Sankey Plot of British Thoracic Society and Scottish Intercollegiate Guidelines Network treatment Step Changes (Excluding changes to and from Step 0)

Notes: t1 and t2 indicate the time before and after a prescribing event, respectively. Transitions to and from step 0 are omitted as they often reflected periods of non-adherence rather than clinician-sanctioned changes in regimen.

There were 625,998 person-years containing at least one prescription, of which for 79.1%, individuals stayed on the same treatment step throughout. 18.7% of person-years featured two distinct treatment steps, of which 24.8% featured multiple switches between the two steps. Only 2.2% of person-years featured three or more distinct treatment steps. 7.2% of person-years featured three or more changes.

Overall, the median time between starting and changing treatment step was 206 days (interquartile range 83 to 514 days). The time duration on a treatment step was typically longer if the change was a step down (median 297 days, interquartile range 152–647 days) compared to a step up (134 days, interquartile range 48–393 days).

The median time to change was substantially shorter for Step 0 than other steps (Table 2) although this step had the highest percentage of censored records (the duration before change after the end of the study was not known; 47.1%) which may have lowered the median estimate.

Table 2 Duration (days) until British Thoracic Society and Scottish Intercollegiate Guidelines Network Treatment Step Change

Discussion

Principal findings

We have developed a reproducible methodology towards categorising asthma treatment regimens and classifying asthma severity by proxy of BTS/SIGN treatment steps using prescription EHRs. This classification process enables population-level studies to examine and adjust for the role of severity in association and outcome studies, and to improve the quality of research which drives clinical asthma management.

We assigned regimens based on combinations of prescribed medications that overlapped in 120-day periods, and found that almost one in five prescription events (19%) corresponded to the regimen high-strength ICS plus LABA, either in a single combination inhaler or in two distinct inhaler units.

There were 625,998 person-years containing at least one prescription. 30% of prescription events corresponded to a regimen at BTS/SIGN step 4, 21% at step 3, 6% at step 2, 6% at step 1, and 26% to step 0 (no ICS prescriptions in the previous 120 days). People stayed on one treatment step for a median of 200 days, but the duration was typically longer if the change was a step down (median 294 days) compared to a step up (129 days). Only 2.7% of person-years featured more than two distinct treatment steps.

Results in context

Asthma treatment classifications such as the BTS/SIGN steps and the GINA steps have been used previously for both population-level [8, 22] and individual-level analyses [32, 39, 40]. Previous studies using the BTS/SIGN steps have interpreted and implemented the guidelines in different ways [8, 22, 28, 29], and indeed the guidelines have also been updated over time, making direct comparisons challenging. There are four main strengths of the methods described herein for the identification of asthma treatment regimens, and their mapping to BTS/SIGN treatment steps.

First, our implementation of the treatment guidelines maps all possible regimens to a treatment step, which removes the requirement for any manual assignment as there are no possible unclassified combinations. Charlton et al. [28], for example, noted that not all observed regimens “directly translate to a specific treatment step”, and so their allocation was based on “the most comparable treatment step”, although this process was not formally defined. Our implementation is intuitive to interpret, as demonstrated by the decision tree presented in Fig. 1.

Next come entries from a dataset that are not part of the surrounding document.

(* ===== verification/KrHashtable.v ===== *)
(** The open-addressing hash table of krutils/kr_hashtable.c.

    Buckets are found by triangular probing modulo a power of two, from the hash
    modulo a prime; a removed node leaves a tombstone; the table is rebuilt when it
    is too empty or too full.  A table is passed by value and returned with the
    calls made to the destroy functions.  Probing loops carry fuel: [NoFuel] stands
    for a loop that finds no free bucket, and the theorems show it never happens.

    [K] is the type of the keys as the caller passes them (pointers, in C), [V] that
    of the values; [None] is [NULL]. *)

From S2P Require Import Prelude.
From Stdlib Require Import Znumtheory.
Local Open Scope Z_scope.

Definition HASH_TABLE_MIN_SHIFT : Z := 3.

Definition prime_mod : list Z :=
  [1; 2; 3; 7; 13; 31; 61; 127; 251; 509; 1021; 2039; 4093; 8191; 16381; 32749; 65521;
   131071; 262139; 524287; 1048573; 2097143; 4194301; 8388593; 16777213; 33554393;
   67108859; 134217689; 268435399; 536870909; 1073741789; 2147483647].

Section KrHashtable.
Context {K V : Type} `{EqDecision K}.

(** The functions the table is created with: [hash_func] and [key_equal_func] (with
    [None] for [NULL], keys are compared as pointers).  They are arguments of every
    operation, because a client may have them read memory that changes. *)
Context (hash_func : K -> Z) (key_equal_func : option (K -> K -> bool)).

(** * Data *)

Record T_KRHashNode := mkHashNode { key : option K; value : option V; key_hash : Z }.

Record T_KRHashTable := mkHashTable {
  size : Z;
  mod_ : Z;
  mask : Z;
  nnodes : Z;
  noccupied : Z;
  nodes : list T_KRHashNode;
  ref_count : Z;
  key_destroy_func : bool;
  value_destroy_func : bool
}.
Lemma unescape_safe fuel : forall cap p out uc uc2,
  (length p < fuel)%nat -> safe (within (length p)) (unescape fuel cap p out uc uc2).
Proof.
  induction fuel as [|n IH]; intros cap p out uc uc2 Hf; [lia|]. cbn [unescape].
  safe_step (rd_safe p). intros b Hp. destruct (_ || _); [simpl; lens|].
  assert (Hrest : forall q o c c2, (length q < length p)%nat -> safe (within (length p)) (unescape n cap q o c c2)).
  { intros q o c c2 Hq. apply (parse_safe_weaken _ _ _ (IH cap q o c c2 ltac:(lia))). intros a; lens. }
  destruct (negb _).
  - safe_step (out_put_safe cap out [b]). intros o _. apply Hrest. lens.
  - safe_step (rd_safe (tail p)). intros c Hc. destruct (c =? 117).
    + safe_step (unescape_u_safe cap (tail p) out uc uc2). intros [[[q o] c1] c2] Hq. cbn [fst] in Hq. apply Hrest. lens.
    + safe_step (out_put_safe cap out [escaped c]). intros o _. apply Hrest. lens.
Qed.

Lemma parse_string_safe p : safe (within_opt (length p)) (parse_string p).
Proof.
  unfold parse_string. safe_step (rd_safe p). intros b Hp. destruct (negb _); [done|].
  safe_step (string_len_safe (tail p)). intros len _.
  safe_step (unescape_safe (length p) (len + 1) (tail p) [] None None ltac:(lens)). intros [out q] Hq.
  safe_step (out_put_safe (len + 1) out [0]). intros o _. safe_step (rd_safe q). intros c _. simpl.
  destruct (c =? 34); lens.
Qed.

(** Two units of fuel for each byte are enough. *)
Lemma parse_safe fuel :
  (forall p, (2 * length p < fuel)%nat -> safe (within_opt (length p)) (parse_value fuel p)) /\
  (forall p, (2 * length p + 1 < fuel)%nat -> safe (within_opt (length p)) (parse_elements fuel p)) /\
  (forall p, (2 * length p + 1 < fuel)%nat -> safe (within_opt (length p)) (parse_members fuel p)).
Proof.
  induction fuel as [|n (IHv & IHe & IHm)]; [split_and!; intros; lia|].
  assert (Hlist : forall (q p : mem) (close : Z) (f : list cJSON -> cJSON) (r : res (option (list cJSON * mem))),
    (length q <= length p)%nat -> safe (within_opt (length q)) r ->
    safe (within_opt (length p))
      (r ← r; match r with
              | Some (l, p) => b ← rd p; Ok (if b =? close then Some (f l, tail p) else None)
              | None => Ok None
              end)).
  { intros q p close f r Hq Hr. safe_step Hr. intros [[l p']|] Hp'; [|done]. safe_step (rd_safe p'). intros b _.
    simpl. destruct (b =? close); [lens|done]. }
  split_and!; intros p Hf.
  - cbn [parse_value]. safe_step (starts_with_safe [110; 117; 108; 108] p). intros [] _; [simpl; lens|].
    safe_step (starts_with_safe [102; 97; 108; 115; 101] p). intros [] _; [simpl; lens|].
    safe_step (starts_with_safe [116; 114; 117; 101] p). intros [] _; [simpl; lens|].
    safe_step (rd_safe p). intros b Hp. destruct (b =? 34).
    { safe_step (parse_string_safe p). intros [[s q]|] Hq; [|done]. done. }
    destruct (_ || _); [safe_step (parse_number_safe p); by intros [j q]|].
    destruct (b =? 91).
    { safe_step (skip_safe (tail p)). intros q Hq. safe_step (rd_safe q). intros c _.
      destruct (c =? 93); [simpl; lens|]. apply (Hlist q); [lens|]. apply IHe. lens. }
    destruct (b =? 123); [|done].
    safe_step (skip_safe (tail p)). intros q Hq. safe_step (rd_safe q). intros c _.
    destruct (c =? 125); [simpl; lens|]. apply (Hlist q); [lens|]. apply IHm. lens.
  - cbn [parse_elements]. safe_step (skip_safe p). intros q Hq. safe_step (IHv q ltac:(lens)).
    intros [[c q']|] Hq'; [|done]. safe_step (skip_safe q'). intros q2 Hq2. safe_step (rd_safe q2). intros b Hb.
    destruct (b =? 44); [|simpl; lens]. safe_step (IHe (tail q2) ltac:(lens)). intros [[cs q3]|] Hq3; [|done].
    simpl. lens.
  - cbn [parse_members]. safe_step (skip_safe p). intros q Hq. safe_step (parse_string_safe q).
    intros [[s q0]|] Hq0; [|done]. safe_step (skip_safe q0). intros q1 Hq1. safe_step (rd_safe q1). intros b0 Hb0.
    destruct (negb _); [done|]. safe_step (skip_safe (tail q1)). intros q1' Hq1'.
    safe_step (IHv q1' ltac:(lens)).
    intros [[c q']|] Hq'; [|done]. safe_step (skip_safe q'). intros q2 Hq2. safe_step (rd_safe q2). intros b Hb.
    destruct (b =? 44); [|simpl; lens]. safe_step (IHm (tail q2) ltac:(lens)). intros [[cs q3]|] Hq3; [|done].
    simpl. lens.
Qed.
(* ===== verification/KrCalcTree.v ===== *)
(** The expression trees of krcalc/kr_calc_tree.c and kr_calc_tree.h: construction,
    type check, evaluation and release, all by the one postorder traversal.

    A tree is a node record with its children.  Its functions return the tree they
    leave behind, since evaluation writes the type, indicator and value of every node
    and keeps them for the next one.  Sets and compiled regular expressions are
    objects of a store, reached by address.  [get_type_cb] and [get_value_cb] are the
    calculator's callbacks, which run on the state [St] of their caller; POSIX
    [regcomp] and [regexec] are parameters.  The text of error messages is not
    modelled; [calc_status] is. *)

From S2P Require Import Prelude KrString KrHashtable KrTypes KrHashset.
Local Open Scope Z_scope.

(** * Operators and kinds *)

Inductive E_KRCalcOp :=
  | KR_CALCOP_PLUS | KR_CALCOP_SUB | KR_CALCOP_MUT | KR_CALCOP_DIV | KR_CALCOP_MOD
  | KR_CALCOP_LT | KR_CALCOP_LE | KR_CALCOP_GT | KR_CALCOP_GE | KR_CALCOP_EQ | KR_CALCOP_NEQ
  | KR_CALCOP_BL | KR_CALCOP_NBL | KR_CALCOP_MATCH
  | KR_CALCOP_NOT | KR_CALCOP_AND | KR_CALCOP_OR.

#[export] Instance E_KRCalcOp_eq_dec : EqDecision E_KRCalcOp.
Proof. solve_decision. Defined.

Inductive E_KRCalcKind :=
  | KR_CALCKIND_REL | KR_CALCKIND_ARITH | KR_CALCKIND_LOGIC
  | KR_CALCKIND_INT | KR_CALCKIND_FLOAT | KR_CALCKIND_STRING
  | KR_CALCKIND_MINT | KR_CALCKIND_MFLOAT | KR_CALCKIND_MSTRING | KR_CALCKIND_REGEX
  | KR_CALCKIND_SET | KR_CALCKIND_CID | KR_CALCKIND_FID | KR_CALCKIND_SID
  | KR_CALCKIND_DID | KR_CALCKIND_HID.

#[export] Instance E_KRCalcKind_eq_dec : EqDecision E_KRCalcKind.
Proof. solve_decision. Defined.

(** * Data *)

Definition addr := positive.

(** A node; [op] is [None] for the 0 that [calloc] leaves. *)
Record T_KRCalcNode := mkNode {
  kind : E_KRCalcKind;
  op : option E_KRCalcOp;
  id : Z;
  type : E_KRType;
  ind : E_KRValueInd;
  value : U_KRValue addr
}.

Inductive T_KRCalcTree := Tree (node : T_KRCalcNode) (children : list T_KRCalcTree).

Definition node (t : T_KRCalcTree) : T_KRCalcNode := match t with Tree n _ => n end.
Definition children (t : T_KRCalcTree) : list T_KRCalcTree := match t with Tree _ c => c end.

Definition set_type (n : T_KRCalcNode) (t : E_KRType) : T_KRCalcNode :=
  mkNode (kind n) (op n) (id n) t (ind n) (value n).
Definition set_ind (n : T_KRCalcNode) (i : E_KRValueInd) : T_KRCalcNode :=
  mkNode (kind n) (op n) (id n) (type n) i (value n).
Definition set_value (n : T_KRCalcNode) (v : U_KRValue addr) : T_KRCalcNode :=
  mkNode (kind n) (op n) (id n) (type n) (ind n) v.

Definition kr_calc_tree_new (kind : E_KRCalcKind) : T_KRCalcTree :=
  Tree (mkNode kind None 0 KR_TYPE_UNKNOWN KR_VALUE_UNSET KRZero) [].

Definition kr_calc_tree_append (t child : T_KRCalcTree) : T_KRCalcTree :=
  Tree (node t) (children t ++ [child]).

(** The objects an address leads to: a set, or a compiled regular expression, known by
    its pattern. *)
Inductive calc_obj := OSet (s : T_KRHashSet) | ORegex (pattern : string).

(** * Traversal *)

Section Traverse.
Context {D St : Type}.

(** What a traversal applies to a node: from the node, its children and the data to a
    return code, the node and the data. *)
Definition traverse_func := list T_KRCalcTree -> T_KRCalcNode -> D -> M St (Z * T_KRCalcNode * D).

(** Applied when the function pointer is not [NULL]. *)
Definition call_proc (proc : option traverse_func) (cs : list T_KRCalcTree) (n : T_KRCalcNode)
    (data : D) : M St (Z * T_KRCalcNode * D) :=
  match proc with
  | Some f => f cs n data
  | None => mret (0, n, data)
  end.
(* ===== verification/KrCalcJson.v ===== *)
(** Expressions in JSON (krcalc/kr_calc_parser_json.c, kr_calc_dumper_json.c) and the
    calculator built on them (krcalc/kr_calc.c, kr_calc_parser.c).

    The generated parser of the other format is a parameter, as are POSIX [regcomp] and
    [regexec].  Sets and regular expressions made by the parser are new objects of
    the store. *)

From S2P Require Import Prelude KrString KrHashtable KrTypes KrHashset KrJson KrCalcTree.
From Stdlib Require Import Ascii String.
Local Open Scope Z_scope.
#[local] Notation length := List.length.

(** The number of levels: the fuel the parser needs. *)
Fixpoint json_depth (j : cJSON) : nat :=
  match j with
  | CJson _ _ _ _ _ c => S ((fix go l := match l with [] => 0 | x :: l' => max (json_depth x) (go l') end) c)
  end%nat.

(** * The codes of the enumerations *)

Definition op_code (o : E_KRCalcOp) : Z :=
  match o with
  | KR_CALCOP_PLUS => 1 | KR_CALCOP_SUB => 2 | KR_CALCOP_MUT => 3 | KR_CALCOP_DIV => 4
  | KR_CALCOP_MOD => 5 | KR_CALCOP_LT => 6 | KR_CALCOP_LE => 7 | KR_CALCOP_GT => 8
  | KR_CALCOP_GE => 9 | KR_CALCOP_EQ => 10 | KR_CALCOP_NEQ => 11 | KR_CALCOP_BL => 12
  | KR_CALCOP_NBL => 13 | KR_CALCOP_MATCH => 14 | KR_CALCOP_NOT => 15 | KR_CALCOP_AND => 16
  | KR_CALCOP_OR => 17
  end.
Definition kind_code (k : E_KRCalcKind) : Z :=
  match k with
  | KR_CALCKIND_REL => 0 | KR_CALCKIND_ARITH => 1 | KR_CALCKIND_LOGIC => 2
  | KR_CALCKIND_INT => 3 | KR_CALCKIND_FLOAT => 4 | KR_CALCKIND_STRING => 5
  | KR_CALCKIND_MINT => 6 | KR_CALCKIND_MFLOAT => 7 | KR_CALCKIND_MSTRING => 8
  | KR_CALCKIND_REGEX => 9 | KR_CALCKIND_SET => 10 | KR_CALCKIND_CID => 11
  | KR_CALCKIND_FID => 12 | KR_CALCKIND_SID => 13 | KR_CALCKIND_DID => 14
  | KR_CALCKIND_HID => 15
  end.

Definition all_ops : list E_KRCalcOp :=
  [KR_CALCOP_PLUS; KR_CALCOP_SUB; KR_CALCOP_MUT; KR_CALCOP_DIV; KR_CALCOP_MOD; KR_CALCOP_LT;
   KR_CALCOP_LE; KR_CALCOP_GT; KR_CALCOP_GE; KR_CALCOP_EQ; KR_CALCOP_NEQ; KR_CALCOP_BL;
   KR_CALCOP_NBL; KR_CALCOP_MATCH; KR_CALCOP_NOT; KR_CALCOP_AND; KR_CALCOP_OR].
Definition all_kinds : list E_KRCalcKind :=
  [KR_CALCKIND_REL; KR_CALCKIND_ARITH; KR_CALCKIND_LOGIC; KR_CALCKIND_INT; KR_CALCKIND_FLOAT;
   KR_CALCKIND_STRING; KR_CALCKIND_MINT; KR_CALCKIND_MFLOAT; KR_CALCKIND_MSTRING;
   KR_CALCKIND_REGEX; KR_CALCKIND_SET; KR_CALCKIND_CID; KR_CALCKIND_FID; KR_CALCKIND_SID;
   KR_CALCKIND_DID; KR_CALCKIND_HID].
Definition op_of_code (z : Z) : option E_KRCalcOp := List.find (fun o => op_code o =? z) all_ops.
Definition kind_of_code (z : Z) : option E_KRCalcKind :=
  List.find (fun k => kind_code k =? z) all_kinds.

(** * The parser *)

Abbreviation objs := (gmap addr calc_obj).

(** A set or an expression made by the parser. *)
Definition alloc_obj (o : calc_obj) : M objs addr := fun os =>
  let p := fresh (dom os) in Ok (p, <[p := o]> os).

Section Json.
Context (regcomp : string -> bool).

Definition kr_calcjson_getint (json : cJSON) : res Z := d_to_i32 (valuedouble json).
Definition kr_calcjson_getdouble (json : cJSON) : double := valuedouble json.
Definition kr_calcjson_getstring (json : cJSON) : option string := valuestring json.

(** [kr_regex_compile]: [None] when the pattern does not compile; a [NULL] pattern is
    dereferenced by [kr_strdup], as is the [NULL] name of a set. *)
Definition kr_regex_compile (pattern : option string) : M objs (option addr) :=
  pattern ← lift (of_option NullDeref pattern);
  if regcomp pattern then p ← alloc_obj (ORegex pattern); mret (Some p) else mret None.

Definition make_set (key_type : E_KRType) (s : option string) : M objs addr :=
  s ← lift (of_option NullDeref s);
  hs ← lift (kr_hashset_make key_type s);
  alloc_obj (OSet hs).

(** The fields of a new node. *)
Definition elem (k : E_KRCalcKind) (id : Z) (ty : E_KRType) (i : E_KRValueInd) (v : U_KRValue addr)
    : option T_KRCalcTree := Some (Tree (mkNode k None id ty i v) []).
(** The sizes asked for; a smaller one is asked for when the cache is full. *)
Definition cop_ok (o : cop) (st : Z * list (K * V)) : Prop :=
  match o with
  | CResize n => 1 <= n <= MAX_ENTRIES /\ (n < st.1 -> Z.of_nat (length st.2) = st.1)
  | _ => True
  end.
Fixpoint cops_ok (os : list cop) (st : Z * list (K * V)) : Prop :=
  match os with
  | [] => True
  | o :: os' => cop_ok o st /\ cops_ok os' (spec_cop o st).2
  end.

(** The cache holds the entries of the specification. *)
Definition cache_is h c (st : Z * list (K * V)) : Prop :=
  (exists ps, cache_rep h c ps st.2) /\ bounded c st.2 /\ max_size c = st.1 /\
  key_dup_func c = kdup /\ value_dup_func c = vdup.

Lemma lru_get_length k es : length (lru_get k es).2 = length es.
Proof.
  unfold lru_get. destruct (lru_find k es) as [[i e]|] eqn:Hf; [|done].
  destruct (lru_find_Some _ _ _ _ Hf) as (es1 & es2 & -> & <- & _ & ->).
  simpl. rewrite !length_app. simpl. lia.
Qed.

Lemma wp_cop o h c st :
  (forall k, repr (dup_with kdup k) = repr k) -> cache_is h c st -> cop_ok o st ->
  wp (run_cop o c) h (fun r h' => r.1 = (spec_cop o st).1 /\ cache_is h' r.2 (spec_cop o st).2).
Proof.
  intros Hdup ([ps Hr] & [Hb1 Hb2] & Hmx & Hkd & Hvd) Hsz. destruct st as [max es].
  simpl in Hmx, Hr, Hb1.
  assert (Hget : forall k now, wp (kr_cache_get key_hash_func key_equal_func c k now) h
    (fun r h' => r.1 = (lru_get k es).1 /\ cache_is h' r.2 (max, (lru_get k es).2))).
  { intros k now. eapply wp_mono; [by eapply wp_get|]. intros [r c'] h' (Hr1 & Hs & ps' & Hr2).
    simpl in *. destruct Hs as (Hs1 & Hs2 & Hs3 & Hs4 & Hs5). split; [done|]. split; [by exists ps'|].
    split; [split; simpl; rewrite ?lru_get_length; lia|]. simpl. split_and!; congruence. }
  destruct o as [k now|k v now|n]; simpl.
  - eapply wp_mono; [apply Hget|]. intros r h' [-> Hc]. by destruct (lru_get k es).
  - apply wp_bind. eapply wp_mono; [apply Hget|]. intros [r c'] h' [Hr1 Hc]. simpl in Hr1.
    destruct (lru_get k es) as [r' es'] eqn:Hg. simpl in *. subst r'.
    destruct r as [x|]; [by apply wp_ret|].
    assert (lru_find k es = None /\ es' = es) as [Hf ->].
    { unfold lru_get in Hg. destruct (lru_find k es) as [[]|]; by simplify_eq. }
    destruct Hc as ([ps' Hr'] & Hb & Hmx' & Hkd' & Hvd'). simpl in *. subst.
    apply wp_bind. eapply wp_mono; [eapply wp_set; [done|done|by rewrite Hkd'|done]|].
    intros c2 h2 [(Hs1 & Hs2 & Hs3 & Hs4 & Hs5) (ps2 & Hr2)]. apply wp_ret. simpl.
    split; [done|]. rewrite Hkd', Hvd', Hmx' in Hr2. split; [by exists ps2|].
    destruct Hb as [Hb3 Hb4]. split; [|simpl; split_and!; congruence].
    split; rewrite Hs1; [|done]. unfold lru_set. simpl. rewrite length_take. lia.
  - destruct Hsz as [Hn Hfull]. apply wp_bind.
    eapply wp_mono; [by eapply wp_resize|]. intros c' h' [(Hs1 & Hs2 & Hs3 & Hs4 & Hs5) (ps' & Hr')].
    apply wp_ret. split; [done|]. rewrite Hmx in Hr', Hb1. simpl in Hfull, Hb2.
    assert (Htake : take (length es - Z.to_nat (max - n)) es = lru_resize n es).
    { unfold lru_resize. destruct (Z.lt_ge_cases n max) as [Hlt|Hge]; [f_equal; specialize (Hfull Hlt); lia|].
      rewrite !take_ge by lia. done. }
    rewrite Htake in Hr'. split; [by exists ps'|]. simpl in *. split; [|split_and!; congruence].
    split; rewrite Hs1; [|done]. unfold lru_resize. rewrite length_take. lia.
Qed.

Secondly, the use of a grace period (the look-back window for prior prescriptions to classify the treatment regimen) allows prescriptions for different components to be collected on different dates without the treatment step being incorrectly estimated. The use of a 120-day period enables detection of regimen changes in finer resolution, which can be used to evaluate rates of clinical outcomes by treatment step, unlike the year-long observation period used in such studies as Bloom et al. [8]. This may also facilitate the detection of seasonal changes in prescribing patterns. The grace period used in this study is sufficiently long, however, to capture some degree of as-needed ICS use, which is encouraged at step 1 of the 2019 guidelines [11]. Most ICS are prescribed in 30-day supplies (120-dose cannisters for two puffs twice daily, or 60-dose cannisters for two puffs once daily) [41,42,43], and thus up to 25% usage would still be captured as continuation.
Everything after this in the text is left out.